═══ Record set ═══

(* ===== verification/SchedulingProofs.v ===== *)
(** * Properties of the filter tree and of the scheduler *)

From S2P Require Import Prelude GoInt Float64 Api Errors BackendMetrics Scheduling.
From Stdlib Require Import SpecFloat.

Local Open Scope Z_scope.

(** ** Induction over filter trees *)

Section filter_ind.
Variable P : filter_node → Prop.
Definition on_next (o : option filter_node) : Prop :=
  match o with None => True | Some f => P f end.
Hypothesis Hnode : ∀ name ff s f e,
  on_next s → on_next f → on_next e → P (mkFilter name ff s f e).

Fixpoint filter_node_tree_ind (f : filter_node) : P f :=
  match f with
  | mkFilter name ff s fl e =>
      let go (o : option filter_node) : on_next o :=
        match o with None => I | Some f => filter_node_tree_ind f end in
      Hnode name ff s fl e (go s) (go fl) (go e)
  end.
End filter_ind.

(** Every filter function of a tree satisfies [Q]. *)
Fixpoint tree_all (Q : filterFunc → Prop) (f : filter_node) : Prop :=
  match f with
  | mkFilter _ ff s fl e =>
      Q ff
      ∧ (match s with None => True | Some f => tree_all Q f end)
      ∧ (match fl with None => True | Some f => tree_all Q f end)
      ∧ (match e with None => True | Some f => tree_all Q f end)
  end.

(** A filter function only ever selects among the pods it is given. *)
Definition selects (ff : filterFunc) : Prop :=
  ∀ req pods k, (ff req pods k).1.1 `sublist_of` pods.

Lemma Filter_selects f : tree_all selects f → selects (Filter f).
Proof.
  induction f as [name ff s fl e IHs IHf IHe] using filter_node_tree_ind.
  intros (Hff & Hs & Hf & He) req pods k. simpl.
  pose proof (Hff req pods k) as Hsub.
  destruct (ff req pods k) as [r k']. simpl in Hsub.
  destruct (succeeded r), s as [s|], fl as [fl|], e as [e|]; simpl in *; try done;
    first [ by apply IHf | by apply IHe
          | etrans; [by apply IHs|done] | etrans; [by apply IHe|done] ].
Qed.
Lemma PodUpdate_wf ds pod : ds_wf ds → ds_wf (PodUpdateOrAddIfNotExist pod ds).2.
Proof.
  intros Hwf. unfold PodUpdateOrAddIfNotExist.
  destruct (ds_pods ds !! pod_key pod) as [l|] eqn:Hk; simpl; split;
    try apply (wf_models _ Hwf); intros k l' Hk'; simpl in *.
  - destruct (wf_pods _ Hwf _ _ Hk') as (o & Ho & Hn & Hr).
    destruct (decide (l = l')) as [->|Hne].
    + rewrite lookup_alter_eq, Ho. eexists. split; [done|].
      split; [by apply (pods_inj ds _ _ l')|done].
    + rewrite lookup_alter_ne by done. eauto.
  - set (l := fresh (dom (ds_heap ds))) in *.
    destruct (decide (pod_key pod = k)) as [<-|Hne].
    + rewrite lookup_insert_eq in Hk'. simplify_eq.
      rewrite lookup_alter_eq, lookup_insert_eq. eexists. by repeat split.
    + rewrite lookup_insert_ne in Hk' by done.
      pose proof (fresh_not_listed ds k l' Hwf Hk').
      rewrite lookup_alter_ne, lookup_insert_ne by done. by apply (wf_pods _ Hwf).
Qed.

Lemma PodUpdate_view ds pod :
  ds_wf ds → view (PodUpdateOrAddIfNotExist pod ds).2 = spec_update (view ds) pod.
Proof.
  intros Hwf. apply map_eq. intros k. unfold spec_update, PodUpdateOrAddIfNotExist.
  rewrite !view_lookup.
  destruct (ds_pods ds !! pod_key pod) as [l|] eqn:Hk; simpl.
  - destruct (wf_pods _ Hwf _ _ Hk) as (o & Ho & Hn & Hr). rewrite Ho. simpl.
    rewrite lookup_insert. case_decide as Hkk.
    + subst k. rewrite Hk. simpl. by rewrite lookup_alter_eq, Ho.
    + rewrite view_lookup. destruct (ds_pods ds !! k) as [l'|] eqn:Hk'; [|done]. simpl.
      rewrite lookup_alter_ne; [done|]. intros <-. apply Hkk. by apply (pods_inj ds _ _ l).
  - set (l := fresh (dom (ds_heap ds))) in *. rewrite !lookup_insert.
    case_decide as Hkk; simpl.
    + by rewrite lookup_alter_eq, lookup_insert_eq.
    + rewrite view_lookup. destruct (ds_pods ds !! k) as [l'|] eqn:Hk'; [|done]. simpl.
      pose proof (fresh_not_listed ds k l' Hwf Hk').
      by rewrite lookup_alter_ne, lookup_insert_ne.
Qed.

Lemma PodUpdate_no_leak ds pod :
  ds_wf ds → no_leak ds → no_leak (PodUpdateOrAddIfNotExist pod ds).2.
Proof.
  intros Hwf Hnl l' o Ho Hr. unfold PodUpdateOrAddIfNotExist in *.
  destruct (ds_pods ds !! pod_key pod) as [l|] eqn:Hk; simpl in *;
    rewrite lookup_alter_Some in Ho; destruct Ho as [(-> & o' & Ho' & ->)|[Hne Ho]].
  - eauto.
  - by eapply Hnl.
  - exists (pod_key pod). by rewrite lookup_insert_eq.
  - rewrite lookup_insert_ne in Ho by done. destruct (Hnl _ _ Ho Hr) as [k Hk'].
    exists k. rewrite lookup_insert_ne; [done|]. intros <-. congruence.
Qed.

═══

▸ Goal of the exercise
When a line of the records holds the word "PodUpdateOrAddIfNotExist", copy that line.

▸ Task output
Lemma PodUpdate_wf ds pod : ds_wf ds → ds_wf (PodUpdateOrAddIfNotExist pod ds).2.
  intros Hwf. unfold PodUpdateOrAddIfNotExist.
  ds_wf ds → view (PodUpdateOrAddIfNotExist pod ds).2 = spec_update (view ds) pod.
  intros Hwf. apply map_eq. intros k. unfold spec_update, PodUpdateOrAddIfNotExist.
  ds_wf ds → no_leak ds → no_leak (PodUpdateOrAddIfNotExist pod ds).2.
  intros Hwf Hnl l' o Ho Hr. unfold PodUpdateOrAddIfNotExist in *.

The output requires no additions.